Segundo Meleiro (2007), a arrecadação de Hollywood na figura de seus principais estúdios que pertencem à Motion Picture Association of América (MPAA)6 ficou acima de US$ 6,5 bilhões no ano 2000. São filmes exibidos em mais de 150 países e que posteriormente são relançados em DVDs ou mesmo nos canais de TV atingindo um público incalculável de espectadores.

Jameson (2001) pontua que a penetração dos filmes produzidos nos Estados Unidos no mercado mundial é parte da política imperialista desse país que associa, no caso do cinema, a ideologia do mercado livre ao aprendizado da cultura norte-americana através do consumo dos filmes que disseminam no cotidiano das pessoas uma cultura específica aliado ao consumo de mercadorias culturais.

Destacamos que, não raras as vezes, um filme de sucesso pode ser transformado em diversos outros produtos que vão desde bonés e camisetas até video-games e bonecos. Segundo Meleiro (2007), a homevídeo responsável pelas vendas de DVDs e fitas VHS representa um mercado maior que a bilheteria do cinema, chegando a alcançar mais de US$ 24,9 bilhões, em 2006, isso é cerca de 45% do lucro da indústria.
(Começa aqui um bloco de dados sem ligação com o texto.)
(** * CYD-PhotoFrame: the slideshow and playback coordinator of 1-Slideshow.cpp

    A shallow embedding of the sketch's globals and of the functions that
    coordinate the slideshow, the SPI mutex, WAV playback and the HTTP
    handlers, followed by the properties of the design description that
    concern them.

    Conventions.
    - Fixed-width C integers are [Z] values; every implicit conversion of the
      source is written out with [to_int16], [to_uint16], [to_uint32].
    - The globals of the sketch are the fields of [State]; a function of the
      sketch is a function [State -> result State] (or a pure function when
      it cannot block or fail).
    - What the hardware and the libraries answer (directory listing, result
      of [jpeg.open], of [SD.begin], of [wav->begin] ...) is read from an
      [Env] record, one field per call site.
    - [Serial] output, [delay] and the pixels pushed to the TFT are left out;
      the calls that matter for the properties are recorded in [trace]. *)

From stdpp Require Import base gmap strings list pretty.
From Stdlib Require Import ZArith Ascii String Lia.

Open Scope Z_scope.

(** ** Machine integers *)

Module CInt.

Definition to_uint16 (z : Z) : Z := z mod 65536.
Definition to_int16 (z : Z) : Z := (z + 32768) mod 65536 - 32768.
Definition to_uint32 (z : Z) : Z := z mod 4294967296.

Definition LONG_MAX : Z := 2147483647.
Definition LONG_MIN : Z := -2147483648.

(** [a % b] of C truncates towards zero: the sign is that of [a]. *)
Definition c_rem (a b : Z) : Z := Z.rem a b.

End CInt.
Import CInt.

(** ** Outcomes of a call

    [Blocked]: the call waits in [xSemaphoreTake(xSpiMutex, portMAX_DELAY)]
    for a mutex that nothing in the modelled run gives back.
    [Undefined]: the call evaluates [name + strlen(name) - 3] on a name of
    fewer than three characters, a pointer before the start of the buffer. *)

Inductive result (A : Type) : Type :=
| Ok (a : A)
| Blocked
| Undefined.
Arguments Ok {A} a.
Arguments Blocked {A}.
Arguments Undefined {A}.

#[global] Instance result_ret : MRet result := fun A a => Ok a.
#[global] Instance result_bind : MBind result := fun A B f m =>
  match m with
  | Ok a => f a
  | Blocked => Blocked
  | Undefined => Undefined
  end.

(** ** C strings *)

(** [tolower] of the C locale. *)
Definition tolower (c : ascii) : ascii :=
  let n := nat_of_ascii c in
  if ((65 <=? n) && (n <=? 90))%nat then ascii_of_nat (n + 32) else c.

(** [strcasecmp(a, b) == 0]. *)
Fixpoint strcasecmp_eq (a b : string) : bool :=
  match a, b with
  | EmptyString, EmptyString => true
  | String x a', String y b' => Ascii.eqb (tolower x) (tolower y) && strcasecmp_eq a' b'
  | _, _ => false
  end.

(** [strcasecmp(name + strlen(name) - 3, "JPG") == 0], the test of
    [loadImage], [handleFileUpload] and [setup]. *)
Definition lastThreeAreJpg (name : string) : bool :=
  strcasecmp_eq (substring (String.length name - 3) 3 name) "JPG".

Definition hasJpgSuffix (name : string) : result bool :=
  if (String.length name <? 3)%nat then Undefined
  else Ok (lastThreeAreJpg name).

(** The reading of the design description: the name ends in ".jpg", in any
    letter case. *)
Definition endsWithDotJpg (name : string) : bool :=
  let n := String.length name in
  (4 <=? n)%nat && strcasecmp_eq (substring (n - 4) 4 name) ".jpg".

(** [String::toInt] of the Arduino core is [atol] on the buffer: leading
    white space, an optional sign, then decimal digits up to the first other
    character; no digits give 0; newlib's [strtol] saturates at the bounds of
    [long] (32 bits on the ESP32). *)
Definition isspace (c : ascii) : bool :=
  let n := nat_of_ascii c in
  ((n =? 32) || ((9 <=? n) && (n <=? 13)))%nat.

Definition isdigit (c : ascii) : bool :=
  let n := nat_of_ascii c in
  ((48 <=? n) && (n <=? 57))%nat.

Fixpoint skip_spaces (s : string) : string :=
  match s with
  | String c r => if isspace c then skip_spaces r else s
  | EmptyString => s
  end.

Fixpoint digits_value (s : string) (acc : Z) : Z :=
  match s with
  | String c r =>
      if isdigit c then digits_value r (acc * 10 + (Z.of_nat (nat_of_ascii c) - 48))
      else acc
  | EmptyString => acc
  end.

Definition saturate_long (z : Z) : Z := Z.max LONG_MIN (Z.min LONG_MAX z).

Definition toInt (s : string) : Z :=
  match skip_spaces s with
  | String "-" r => saturate_long (- digits_value r 0)
  | String "+" r => saturate_long (digits_value r 0)
  | r => saturate_long (digits_value r 0)
  end.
A televisão contribuiu com 26%, enquanto que a TV paga acrescentou outros 10%. Além disso, os consumidores gastaram cerca de US$ 7,4 bilhões em

softwares de videogames para console e computador, a maioria deles associados a

filmes. Como pontua Jameson

Hollywood não é apenas o nome de um negócio altamente rentável, mas é também o nome de uma revolução cultural fundamental do capitalismo tardio, na qual se destroem antigos modos de vida e se colocam modos novos em seu lugar. (JAMESON, 2001, p. 55).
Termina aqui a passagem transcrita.